Uma outra causa, que confesso que desconhecia, tem a ver com obras iniciadas em meados da década de 1940, que tinham como objetivo a construção de um porto mercantil na cidade de São João da Barra. Este porto, que era um pleito antigo da cidade, também abrigaria uma base naval da Marinha de Guerra do Brasil. A Marinha, inclusive, chegou a iniciar a construção das instalações da Escola de Aprendizes de Marinheiros em Atafona. As obras realizadas incluíram a dragagem de um canal central com cerca de 4 km entre a região do Pontal até as cercanias da cidade de São João da Boa Vista, canal este que permitiria a entrada de navios de maior calado, e também a construção de canais menores para acesso aos atracadouros. A segunda etapa das obras, que não chegou a ser realizada, previa o aterro e a construção dos cais de atracação. As obras foram paralisadas e abandonadas no início da década de 1950, mesma época em que foi construída a Barragem de Santa Cecília e cujo impacto pelo desvio das águas do rio Paraíba do Sul inviabilizaria a operação do porto em São João da Barra.

Canais dragados para a instalação de portos sofrem um assoreamento constante provocado pelas correntes marinhas que se formam no local e precisam sofrer uma dragagem constante para que se mantenha a profundidade em um nível adequado. Vou citar o exemplo do Porto de Santos no Estado de São Paulo – para conseguir receber os grandes cargueiros, o Porto precisa manter uma profundidade entre 14,6 e 14,8 metros; nos últimos meses, devido a um atraso na publicação do edital para a contratação de uma empresa especializada em dragagem (o Porto é federal e todos os contratos de obras e serviços só podem ser feitos a partir de uma concorrência pública), a profundidade média do canal do Porto de Santos caiu para 13,5 metros: cargueiros de calado profundo estão sendo desviados para outros portos e muitos dos cargueiros que atracam em Santos não podem receber a carga total, sob risco de ficarem encalhados.
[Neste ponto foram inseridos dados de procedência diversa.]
(* ===== verification/_CoqProject ===== *)
-Q . S2P
Prelude.v
Prog.v
Consts.v
Types.v
Machine.v
Samples.v
Submission.v
SubmissionSpec.v
Ops.v
OpsSpec.v
Files.v
Concurrency.v
Progress.v
Barrier.v
Isolation.v
Completion.v
CompletionSpec.v
SearchSpec.v
RunLoop.v
RunLoopSpec.v
Ledger.v
RunLoopBound.v
Answers.v
Calls.v
BlockingSpec.v
Completer.v
Submitter.v
Register.v
Setup.v
SetupSpec.v
Stopping.v
FileIO.v
FileIOSpec.v
Rely.v
CompleterRely.v
RingFile.v
Cp.v
CpSpec.v
CpMain.v
FileModel.v
Standalone.v
StandaloneSpec.v
Bulk.v
BulkMain.v
Bug9.v
Hello.v
Conn.v
ConnSpec.v
ConnPool.v
Listener.v
ListenerSpec.v
Accepting.v
Net.v
(* ===== verification/Consts.v ===== *)
(** * Constants (consts.go)

    The operation codes, the feature, queue, enter and registration flags, and
    the mmap offsets of the io_uring interface as the package declares them. *)

From stdpp Require Import base list.
From Stdlib Require Import ZArith Lia.
From S2P Require Import Prelude.

(** ** Operation codes *)

(** [Opcode] is a [uint8] enumerated with [iota]. *)
Inductive Opcode :=
| Nop | Readv | Writev | Fsync | ReadFixed | WriteFixed | PollAdd | PollRemove
| SyncFileRange | SendMsg | RecvMsg | Timeout | TimeoutRemove | Accept
| AsyncCancel | LinkTimeout | Connect | Fallocate | OpenAt | Close
| FilesUpdate | Statx | Read | Write | Fadvise | Madvise | Send | Recv
| Openat2 | EpollCtl | Splice | ProvideBuffers | RemoveBuffers.

#[global] Instance Opcode_eq_dec : EqDecision Opcode.
Proof. solve_decision. Defined.

(** The numbers [iota] gives. *)
Definition opcode_num (o : Opcode) : Z :=
  match o with
  | Nop => 0 | Readv => 1 | Writev => 2 | Fsync => 3 | ReadFixed => 4
  | WriteFixed => 5 | PollAdd => 6 | PollRemove => 7 | SyncFileRange => 8
  | SendMsg => 9 | RecvMsg => 10 | Timeout => 11 | TimeoutRemove => 12
  | Accept => 13 | AsyncCancel => 14 | LinkTimeout => 15 | Connect => 16
  | Fallocate => 17 | OpenAt => 18 | Close => 19 | FilesUpdate => 20
  | Statx => 21 | Read => 22 | Write => 23 | Fadvise => 24 | Madvise => 25
  | Send => 26 | Recv => 27 | Openat2 => 28 | EpollCtl => 29 | Splice => 30
  | ProvideBuffers => 31 | RemoveBuffers => 32
  end.

(** ** System call numbers *)
Definition SetupSyscall : Z := 425.
Definition EnterSyscall : Z := 426.
Definition RegisterSyscall : Z := 427.

(** ** Features reported by setup *)
Definition FeatSingleMmap : Z := Z.shiftl 1 0.
Definition FeatNoDrop : Z := Z.shiftl 1 1.
Definition FeatSubmitStable : Z := Z.shiftl 1 2.
Definition FeatRwCurPos : Z := Z.shiftl 1 3.
Definition FeatCurPersonality : Z := Z.shiftl 1 4.

(** ** Flags of a submission entry *)
Definition SqeFixedFileBit : Z := 0.
Definition SqeIoDrainBit : Z := 1.
Definition SqeIoLinkBit : Z := 2.
Definition SqeIoHardlinkBit : Z := 3.
Definition SqeAsyncBit : Z := 4.
Definition SqeBufferSelectBit : Z := 5.
Definition SqeFixedFile : Z := Z.shiftl 1 SqeFixedFileBit.
Definition SqeIoDrain : Z := Z.shiftl 1 SqeIoDrainBit.
Definition SqeIoLink : Z := Z.shiftl 1 SqeIoLinkBit.
Definition SqeIoHardlink : Z := Z.shiftl 1 SqeIoHardlinkBit.
Definition SqeAsync : Z := Z.shiftl 1 SqeAsyncBit.
Definition SqeBufferSelect : Z := Z.shiftl 1 SqeBufferSelectBit.

(** ** io_uring_setup flags *)
Definition SetupIOPoll : Z := Z.shiftl 1 0.
Definition SetupSQPoll : Z := Z.shiftl 1 1.
Definition SetupSQAFF : Z := Z.shiftl 1 2.
Definition SetupCqSize : Z := Z.shiftl 1 3.
Definition SetupClamp : Z := Z.shiftl 1 4.
Definition SetupAttachWq : Z := Z.shiftl 1 5.

(** ** Probe and fsync flags *)
Definition OpSupported : Z := Z.shiftl 1 0.
Definition FsyncDatasync : Z := Z.shiftl 1 0.

(** ** mmap offsets *)
Definition SqRingOffset : Z := 0.
Definition CqRingOffset : Z := 0x8000000.
Definition SqeRingOffset : Z := 0x10000000.

(** ** Submission queue flags *)
Definition SqNeedWakeup : Z := Z.shiftl 1 0.
Definition SqCqOverflow : Z := Z.shiftl 1 1.

(** ** io_uring_enter flags *)
Definition EnterGetEvents : Z := Z.shiftl 1 0.
Definition EnterSqWakeup : Z := Z.shiftl 1 1.

(** ** io_uring_register operations *)
Definition RegRegisterBuffers : Z := 0.
Definition RegUnregisterBuffers : Z := 1.
Definition RegRegisterFiles : Z := 2.
Definition RegUnregisterFiles : Z := 3.
Definition RegRegisterEventFd : Z := 4.
Definition RegUnregisterEventfd : Z := 5.
Definition RegRegisterFilesUpdate : Z := 6.
Definition RegRegisterEventFdAsync : Z := 7.
Definition RegRegisterProbe : Z := 8.
Definition RegRegisterPersonality : Z := 9.
Definition RegUnregisterPersonality : Z := 10.

(** ** Constants of types.go and conn.go *)
Definition CqSeenFlag : Z := 1.
Definition POLLIN : Z := 0x1.
Definition POLLPRI : Z := 0x2.
Definition POLLOUT : Z := 0x4.
Definition POLLERR : Z := 0x8.
Definition POLLHUP : Z := 0x10.
Definition POLLNVAL : Z := 0x20.
Definition SOReuseport : Z := 0x0F.
Definition TCPFastopen : Z := 0x17.

Lemma opcode_num_inj o o' : opcode_num o = opcode_num o' -> o = o'.
Proof. by destruct o, o'. Qed.

Lemma opcode_num_u8 o : is_uint 8 (opcode_num o).
Proof. unfold is_uint. by destruct o. Qed.

(** The flags of one field are its lowest bits, in the order of the declarations:
    they can be combined with [|] and tested with [&]. *)
Definition flag_groups : list (list Z) :=
  [[FeatSingleMmap; FeatNoDrop; FeatSubmitStable; FeatRwCurPos; FeatCurPersonality];
   [SqeFixedFile; SqeIoDrain; SqeIoLink; SqeIoHardlink; SqeAsync; SqeBufferSelect];
   [SetupIOPoll; SetupSQPoll; SetupSQAFF; SetupCqSize; SetupClamp; SetupAttachWq];
   [SqNeedWakeup; SqCqOverflow]; [EnterGetEvents; EnterSqWakeup]; [OpSupported]; [FsyncDatasync]].

Lemma flags_disjoint g i j f f' v :
  In g flag_groups -> g !! i = Some f -> g !! j = Some f' -> i <> j ->
  negb (Z.land (Z.lor v f') f =? 0) = negb (Z.land v f =? 0).
Proof.
  intros Hg Hi Hj Hij. rewrite Z.land_lor_distr_l.
  replace (Z.land f' f) with 0; [by rewrite Z.lor_0_r|].
  repeat (destruct Hg as [<-|Hg]); [..|done];
    repeat (destruct i as [|i]; [injection Hi as <-|]); try done;
    repeat (destruct j as [|j]; [injection Hj as <-|]); (reflexivity || congruence || done).
Qed.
Voltando a São João da Barra, as obras realizadas para a abertura do canal do porto “abriram” as portas para a entrada de fortes correntes oceânicas, que erodiram as margens do rio e provocaram o assoreamento completo da área, num volume calculado em 6 milhões de metros cúbicos de sedimentos. Esta “barbeiragem” Federal alterou completamente as condições ambientais na foz do rio Paraíba do Sul, o que somado a todos os problemas criados ao longo da bacia hidrográfica, resulta na tragédia vista em Atafona e em São João da Barra.

São fatos e atos, no mínimo, revoltantes. As soluções, são difíceis e caras.